# Re: Animal Crossing...Weddings?



## Pandapple (May 4, 2010)

*Re: Animal Crossing...Weddings?*

This is a continuation on the topic "Animal Crossing...Weddings?"
So if you WERE going to get married to an animal in your town who would it be?
(Or, who is your best friend. Dont take this topic the wong way >.>)


----------



## Micah (May 4, 2010)

*Re: Animal Crossing...Weddings?*

Chevre or Pate.


----------



## Thunder (May 4, 2010)

*Re: Animal Crossing...Weddings?*

Gahaha, uhhh.... I.. Don't know. Just because i think answering this would be kinda awkward, i'd say my favorite female villager is Goldie or Daisy.


----------



## Gnome (May 4, 2010)

*Re: Animal Crossing...Weddings?*

I wouldn't because it would end in bestiality.


----------



## Ron Ronaldo (May 4, 2010)

*Re: Animal Crossing...Weddings?*

Bunnie! :'D

Yeah, I know. >=T Got a problem with our love?!


----------



## So i hurd you like LAZERS (May 5, 2010)

*Re: Animal Crossing...Weddings?*

So you into Bestiality


----------



## Entei Slider (May 6, 2010)

*Re: Animal Crossing...Weddings?*

In my old town it would've been portia...


----------



## Lisathegreat! (May 6, 2010)

*Re: Animal Crossing...Weddings?*

I got married like a long time ago to Mr. Blathers. I finally saw him cheating on me, we've broken up, sadly. I was cheating on him too, but he couldn't ever move so he never found out.


----------



## Nixie (May 6, 2010)

*Re: Animal Crossing...Weddings?*

Moe...


MOEEEEEEEEEEE!!!!!!!!!!!!!!!!!!!!!!!!

Yus, I <3 that blue cat very much! ^.^


----------



## Carlist Fern (May 7, 2010)

*Re: Animal Crossing...Weddings?*

Cyrano, Cobb, Huck, and I would have a polyamorous relationship.


----------



## AnimalCrossingGurrl (May 7, 2010)

*Re: Animal Crossing...Weddings?*

Hm.. I would marry Lobo


----------



## Wish (May 7, 2010)

*Re: Animal Crossing...Weddings?*

AGENT S.


----------



## Sully (May 7, 2010)

*Re: Animal Crossing...Weddings?*

...N-n-none...


----------



## kenziegirl (May 8, 2010)

*Re: Animal Crossing...Weddings?*

Champ!


----------



## Kandis (May 9, 2010)

*Re: Animal Crossing...Weddings?*

Poncho definantly


----------



## Trundle (May 10, 2010)

*Re: Animal Crossing...Weddings?*

I DON'T LIK FAKE ANIMELS.


----------



## Nic (May 12, 2010)

*Re: Animal Crossing...Weddings?*

Beasitality thread

hur hur hur hur hur


----------



## Niya (May 12, 2010)

*Re: Animal Crossing...Weddings?*

Punchy!! He likes to eat!
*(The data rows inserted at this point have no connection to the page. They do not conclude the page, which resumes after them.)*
Definition balance_node_right (root : btrfs_root) (transid : Z) (dst src : buf) : option (Z * buf * buf) :=
  if negb (both_current transid dst src) then None else
  let src_nritems := s32 (btrfs_header_nritems src) in
  let dst_nritems := s32 (btrfs_header_nritems dst) in
  let push_items := s32 (BTRFS_NODEPTRS_PER_BLOCK root - dst_nritems) in
  if push_items <=? 0 then Some (1, dst, src)
  else if src_nritems <? 4 then Some (1, dst, src)
  else
    let max_push := src_nritems / 2 + 1 in
    if src_nritems <=? max_push then Some (1, dst, src)
    else
      let push_items := if max_push <? push_items then max_push else push_items in
      let dst := memmove_extent_buffer dst (btrfs_node_key_ptr_offset push_items)
                   (btrfs_node_key_ptr_offset 0) (dst_nritems * sizeof_key_ptr) in
      let dst := copy_extent_buffer dst src (btrfs_node_key_ptr_offset 0)
                   (btrfs_node_key_ptr_offset (src_nritems - push_items)) (push_items * sizeof_key_ptr) in
      let src := btrfs_set_header_nritems src (src_nritems - push_items) in
      let dst := btrfs_set_header_nritems dst (dst_nritems + push_items) in
      Some (0, dst, src).

(** [insert_ptr] on the bytes of [path->nodes[level]]. *)
Definition insert_ptr_node (root : btrfs_root) (transid : Z) (lower : buf) (key : btrfs_key) (bytenr slot : Z)
    : option buf :=
  let nritems := s32 (btrfs_header_nritems lower) in
  if nritems <? slot then None
  else if nritems =? BTRFS_NODEPTRS_PER_BLOCK root then None
  else
    let lower := if negb (slot =? nritems) then
                   memmove_extent_buffer lower (btrfs_node_key_ptr_offset (slot + 1))
                     (btrfs_node_key_ptr_offset slot) ((nritems - slot) * sizeof_key_ptr)
                 else lower in
    let lower := btrfs_set_node_key lower key slot in
    let lower := btrfs_set_node_blockptr lower slot bytenr in
    if transid =? 0 then None else
    let lower := btrfs_set_node_ptr_generation lower slot transid in
    Some (btrfs_set_header_nritems lower (nritems + 1)).

(** [btrfs_del_ptr] on the bytes of the parent, up to the new item count. *)
Definition del_ptr_node (parent : buf) (slot : Z) : buf :=
  let nritems := btrfs_header_nritems parent in
  let parent := if negb (slot =? u32 (nritems - 1)) then
                  memmove_extent_buffer parent (btrfs_node_key_ptr_offset slot)
                    (btrfs_node_key_ptr_offset (slot + 1)) (sizeof_key_ptr * u32 (nritems - slot - 1))
                else parent in
  btrfs_set_header_nritems parent (u32 (nritems - 1)).

(** The copy of [split_node]: the pointers from the middle on go to [split]. *)
Definition split_node_copy (c split : buf) : Z * buf * buf :=
  let c_nritems := btrfs_header_nritems c in
  let mid := u32 (c_nritems + 1) / 2 in
  let split := copy_extent_buffer split c (btrfs_node_key_ptr_offset 0) (btrfs_node_key_ptr_offset mid)
                 ((c_nritems - mid) * sizeof_key_ptr) in
  let split := btrfs_set_header_nritems split (c_nritems - mid) in
  let c := btrfs_set_header_nritems c mid in
  (mid, c, split).

(** ** A node as the list of its pointers *)

Record key_ptr := KeyPtr { kp_key : btrfs_key; kp_blockptr : Z; kp_generation : Z }.

#[export] Instance key_ptr_eq_dec : EqDecision key_ptr.
Proof. solve_decision. Defined.

Definition node_ptr (b : buf) (i : Z) : key_ptr :=
  KeyPtr (btrfs_node_key b i) (btrfs_node_blockptr b i) (btrfs_node_ptr_generation b i).

Fixpoint ptrs (b : buf) (i : Z) (n : nat) : list key_ptr :=
  match n with O => [] | S n => node_ptr b i :: ptrs b (i + 1) n end.

Record node_repr (root : btrfs_root) (b : buf) (l : list key_ptr) : Prop := {
  nr_nritems : btrfs_header_nritems b = Z.of_nat (length l);
  nr_ptrs : ptrs b 0 (length l) = l;
  nr_fits : Z.of_nat (length l) <= BTRFS_NODEPTRS_PER_BLOCK root;
}.

Implicit Types (b dst src : buf) (l A B D S : list key_ptr) (root : btrfs_root).

Lemma ptrs_length b i n : length (ptrs b i n) = n.
Proof. revert i. induction n; intros; simpl; auto. Qed.

Lemma ptrs_app b i n m : ptrs b i (n + m) = ptrs b i n ++ ptrs b (i + Z.of_nat n) m.
Proof.
  revert i. induction n as [|n IH]; intros i; cbn [ptrs Nat.add app]; [by rewrite Z.add_0_r|].
  rewrite IH. do 3 f_equal. lia.
Qed.

(** The same bytes are the same pointers. *)
Lemma node_ptr_at b b' i i' :
  (forall x, 0 <= x < sizeof_key_ptr ->
     b' (btrfs_node_key_ptr_offset i' + x) = b (btrfs_node_key_ptr_offset i + x)) ->
  node_ptr b' i' = node_ptr b i.
Proof.
  unfold sizeof_key_ptr. intros Hag. unfold node_ptr, btrfs_node_key, btrfs_node_blockptr, btrfs_node_ptr_generation.
  f_equal.
  - apply read_disk_key_at. intros x Hx. apply Hag. lia.
  - apply get_le_agree. intros x Hx. rewrite <- !Z.add_assoc. apply Hag. lia.
  - apply get_le_agree. intros x Hx. rewrite <- !Z.add_assoc. apply Hag. lia.
Qed.

Lemma ptrs_at b b' i i' n :
  (forall x, 0 <= x < sizeof_key_ptr * Z.of_nat n ->
     b' (btrfs_node_key_ptr_offset i' + x) = b (btrfs_node_key_ptr_offset i + x)) ->
  ptrs b' i' n = ptrs b i n.
Proof.
  revert i i'. induction n as [|n IH]; intros i i' Hag; [done|]. unfold sizeof_key_ptr in *.
  cbn [ptrs]. f_equal.
  - apply node_ptr_at. intros x Hx. apply Hag. unfold sizeof_key_ptr in *. lia.
  - apply IH. intros x Hx. unfold btrfs_node_key_ptr_offset, sizeof_key_ptr in *.
    replace (sizeof_header + 33 * (i' + 1) + x) with (sizeof_header + 33 * i' + (33 + x)) by lia.
    rewrite Hag by lia. f_equal. lia.
Qed.

(** Reading some of the pointers of a node. *)
Lemma repr_ptrs root b A M B :
  node_repr root b (A ++ M ++ B) -> ptrs b (Z.of_nat (length A)) (length M) = M.
Proof.
  intros Hr. pose proof (nr_ptrs _ _ _ Hr) as Hp. rewrite !length_app, !ptrs_app in Hp.
  apply app_inj_1 in Hp as [_ Hp]; [|by rewrite ptrs_length].
  apply app_inj_1 in Hp as [Hp _]; [|by rewrite ptrs_length]. by rewrite Z.add_0_l in Hp.
Qed.

(** ** The node operations as list operations on the pointers. *)



(** Linear arithmetic on positions in a node. *)
Ltac node_lia :=
  unfold btrfs_node_key_ptr_offset, sizeof_key_ptr, sizeof_header in *; lia.

Ltac node_untouched :=
  unfold agree, memmove_extent_buffer, copy_extent_buffer, btrfs_set_header_nritems, put_le,
    btrfs_node_key_ptr_offset, sizeof_key_ptr, sizeof_header in *;
  intros; zbool; first [ lia | done | reflexivity ].

(** A byte that a copy brings from somewhere else. *)
Ltac node_moved :=
  unfold memmove_extent_buffer, copy_extent_buffer, btrfs_set_header_nritems, put_le,
    btrfs_node_key_ptr_offset, sizeof_key_ptr, sizeof_header in *;
  zbool; first [ lia | (f_equal; lia) | done ].

Ltac node_unwrap := unwrap_by ltac:(lia).

Section Node.
Context (root : btrfs_root) (Hroot : root_ok root).

Lemma capacity_bounds : 121 <= BTRFS_NODEPTRS_PER_BLOCK root < 2000.
Proof using Hroot.
  unfold BTRFS_NODEPTRS_PER_BLOCK, root_ok, sizeof_header, sizeof_key_ptr in *. destruct Hroot as [_ H]. zlia.
Qed.

Lemma set_nritems_get_node b v : 0 <= v < 2 ^ 32 -> btrfs_header_nritems (btrfs_set_header_nritems b v) = v.
Proof using Type. apply (get_put_le_id 4 b 96 v). Qed.

(** The pointers [l] are the bytes from pointer [i] on. *)
Definition holds_ptrs b (i : Z) l : Prop := ptrs b i (length l) = l.

Lemma holds_ptrs_move b b' i i' l :
  holds_ptrs b i l ->
  (forall x, 0 <= x < sizeof_key_ptr * Z.of_nat (length l) ->
     b' (btrfs_node_key_ptr_offset i' + x) = b (btrfs_node_key_ptr_offset i + x)) ->
  holds_ptrs b' i' l.
Proof using Type. intros Hl Hag. unfold holds_ptrs in *. rewrite <- Hl at 2. by apply ptrs_at. Qed.

Lemma holds_ptrs_app b i A B :
  holds_ptrs b i A -> holds_ptrs b (i + Z.of_nat (length A)) B -> holds_ptrs b i (A ++ B).
Proof using Type. intros HA HB. unfold holds_ptrs in *. by rewrite length_app, ptrs_app, HA, HB. Qed.

Lemma repr_holds b A M B : node_repr root b (A ++ M ++ B) -> holds_ptrs b (Z.of_nat (length A)) M.
Proof using Type. apply repr_ptrs. Qed.

Lemma node_intro b l n :
  btrfs_header_nritems b = n -> n = Z.of_nat (length l) -> holds_ptrs b 0 l ->
  Z.of_nat (length l) <= BTRFS_NODEPTRS_PER_BLOCK root -> node_repr root b l.
Proof using Type. intros <- Hn Hp Hf. by split. Qed.

(** ** Moving pointers between two nodes *)

(** The number of pointers [push_node_left] moves, if it moves any. *)
Definition left_push (empty : bool) (d s cap : Z) : option Z :=
  if negb empty && (s <=? 8) then None
  else if cap - d <=? 0 then None
  else if empty then
    if s <=? cap - d then Some s
    else if 8 <=? s - (cap - d) then Some (cap - d)
    else if cap - d <=? 8 then None
    else Some (cap - d - 8)
  else Some (Z.min (s - 8) (cap - d)).

Lemma push_node_left_spec transid dst src D S empty :
  both_current transid dst src = true -> node_repr root dst D -> node_repr root src S ->
  match left_push empty (Z.of_nat (length D)) (Z.of_nat (length S)) (BTRFS_NODEPTRS_PER_BLOCK root) with
  | None => push_node_left root transid dst src empty = Some (1, dst, src)
  | Some n => exists dst' src', push_node_left root transid dst src empty = Some (0, dst', src') /\
      0 <= n <= Z.of_nat (length S) /\
      node_repr root dst' (D ++ take (Z.to_nat n) S) /\ node_repr root src' (drop (Z.to_nat n) S)
  end.
Proof using Hroot.
  intros Hcur HD HS. pose proof capacity_bounds as Hcap.
  pose proof (nr_fits _ _ _ HD) as HfD. pose proof (nr_fits _ _ _ HS) as HfS.
  assert (Hmove : forall n, 0 <= n <= Z.of_nat (length S) -> Z.of_nat (length D) + n <= BTRFS_NODEPTRS_PER_BLOCK root ->
    let dst' := btrfs_set_header_nritems (copy_extent_buffer dst src
        (btrfs_node_key_ptr_offset (Z.of_nat (length D))) (btrfs_node_key_ptr_offset 0) (n * sizeof_key_ptr))
        (Z.of_nat (length D) + n) in
    let src' := btrfs_set_header_nritems (if n <? Z.of_nat (length S) then
         memmove_extent_buffer src (btrfs_node_key_ptr_offset 0)
           (btrfs_node_key_ptr_offset n) ((Z.of_nat (length S) - n) * sizeof_key_ptr)
         else src) (Z.of_nat (length S) - n) in
    node_repr root dst' (D ++ take (Z.to_nat n) S) /\ node_repr root src' (drop (Z.to_nat n) S)).
  { intros n Hn Hfit dst' src'.
    pose proof (take_drop (Z.to_nat n) S) as Hs.
    assert (Hlt : Z.of_nat (length (take (Z.to_nat n) S)) = n) by (rewrite length_take; lia).
    split.
    - apply (node_intro _ _ (Z.of_nat (length D) + n)).
      + apply set_nritems_get_node. lia.
      + rewrite length_app. lia.
      + apply holds_ptrs_app.
        * apply (holds_ptrs_move dst _ 0); [apply (nr_ptrs _ _ _ HD)|]. intros x Hx. unfold dst'. node_untouched.
        * rewrite Z.add_0_l. apply (holds_ptrs_move src _ 0).
          -- apply (repr_holds src [] _ (drop (Z.to_nat n) S)). simpl. by rewrite Hs.
          -- intros x Hx. rewrite Hlt in Hx. unfold dst'. node_moved.
      + rewrite length_app. lia.
    - apply (node_intro _ _ (Z.of_nat (length S) - n)).
      + apply set_nritems_get_node. lia.
      + rewrite length_drop. lia.
      + apply (holds_ptrs_move src _ n).
        * rewrite <- Hlt at 1. apply (repr_holds src (take (Z.to_nat n) S) _ []). by rewrite app_nil_r, Hs.
        * intros x Hx. rewrite length_drop in Hx. unfold src'.
          destruct (Z.ltb_spec n (Z.of_nat (length S))); [node_moved|node_lia].
      + rewrite length_drop. lia. }
  unfold push_node_left, left_push. rewrite Hcur, (nr_nritems _ _ _ HD), (nr_nritems _ _ _ HS). cbn [negb]. node_unwrap.
  destruct (negb empty && _) eqn:E1; [done|].
  destruct (Z.leb_spec (BTRFS_NODEPTRS_PER_BLOCK root - Z.of_nat (length D)) 0); [done|].
  destruct empty; simpl in E1.
  - destruct (Z.leb_spec (Z.of_nat (length S)) (BTRFS_NODEPTRS_PER_BLOCK root - Z.of_nat (length D))).
    + rewrite Z.min_l, Z.ltb_irrefl by lia.
      eexists _, _. split; [reflexivity|]. rewrite Z.ltb_irrefl. split; [lia|].
      pose proof (Hmove (Z.of_nat (length S))) as Hm. rewrite Z.ltb_irrefl in Hm. apply Hm; lia.
    + rewrite Z.min_r by lia. rewrite (proj2 (Z.ltb_lt _ _)) by lia.
      destruct (Z.leb_spec 8 (Z.of_nat (length S) - (BTRFS_NODEPTRS_PER_BLOCK root - Z.of_nat (length D)))).
      * rewrite (proj2 (Z.ltb_ge _ _)) by lia. eexists _, _. split; [reflexivity|]. split; [lia|]. apply Hmove; lia.
      * rewrite (proj2 (Z.ltb_lt _ _)) by lia.
        destruct (Z.leb_spec (BTRFS_NODEPTRS_PER_BLOCK root - Z.of_nat (length D)) 8); [done|].
        eexists _, _. split; [reflexivity|]. split; [lia|]. apply Hmove; lia.
  - apply Z.leb_gt in E1. eexists _, _. split; [reflexivity|]. split; [lia|]. apply Hmove; lia.
Qed.

(** The number of pointers [balance_node_right] moves. *)
Definition right_push (d s cap : Z) : option Z :=
  if (cap - d <=? 0) || (s <? 4) then None else Some (Z.min (s / 2 + 1) (cap - d)).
So do I!!! He used to be in my town, but then he moved away...


----------



## Vex L'Cour (May 12, 2010)

*Re: Animal Crossing...Weddings?*

None.

Im not a furfag.





Or am I?


----------



## Yokie (May 13, 2010)

*Re: Animal Crossing...Weddings?*

IF... Agent S.


----------



## Shuness (May 30, 2010)

*Re: Animal Crossing...Weddings?*

I have no idea.... um.. Maybe.. Sable? Eh.


----------



## Mr. L (May 30, 2010)

*Re: Animal Crossing...Weddings?*

None, there's really no point doing it.


----------



## Shuness (Jun 4, 2010)

*Re: Animal Crossing...Weddings?*

Well, thanks for killin a topic.


----------



## Genji (Jun 7, 2010)

*Re: Animal Crossing...Weddings?*

Daisy or Hazel/Sally


----------



## Blue Cup (Jun 10, 2010)

*Re: Animal Crossing...Weddings?*

Whitney and Freya.

<3


----------



## Fishchan (Jun 17, 2010)

*Re: Animal Crossing...Weddings?*

TOM NOOK seriously

omg what I'm crazy ;m;


----------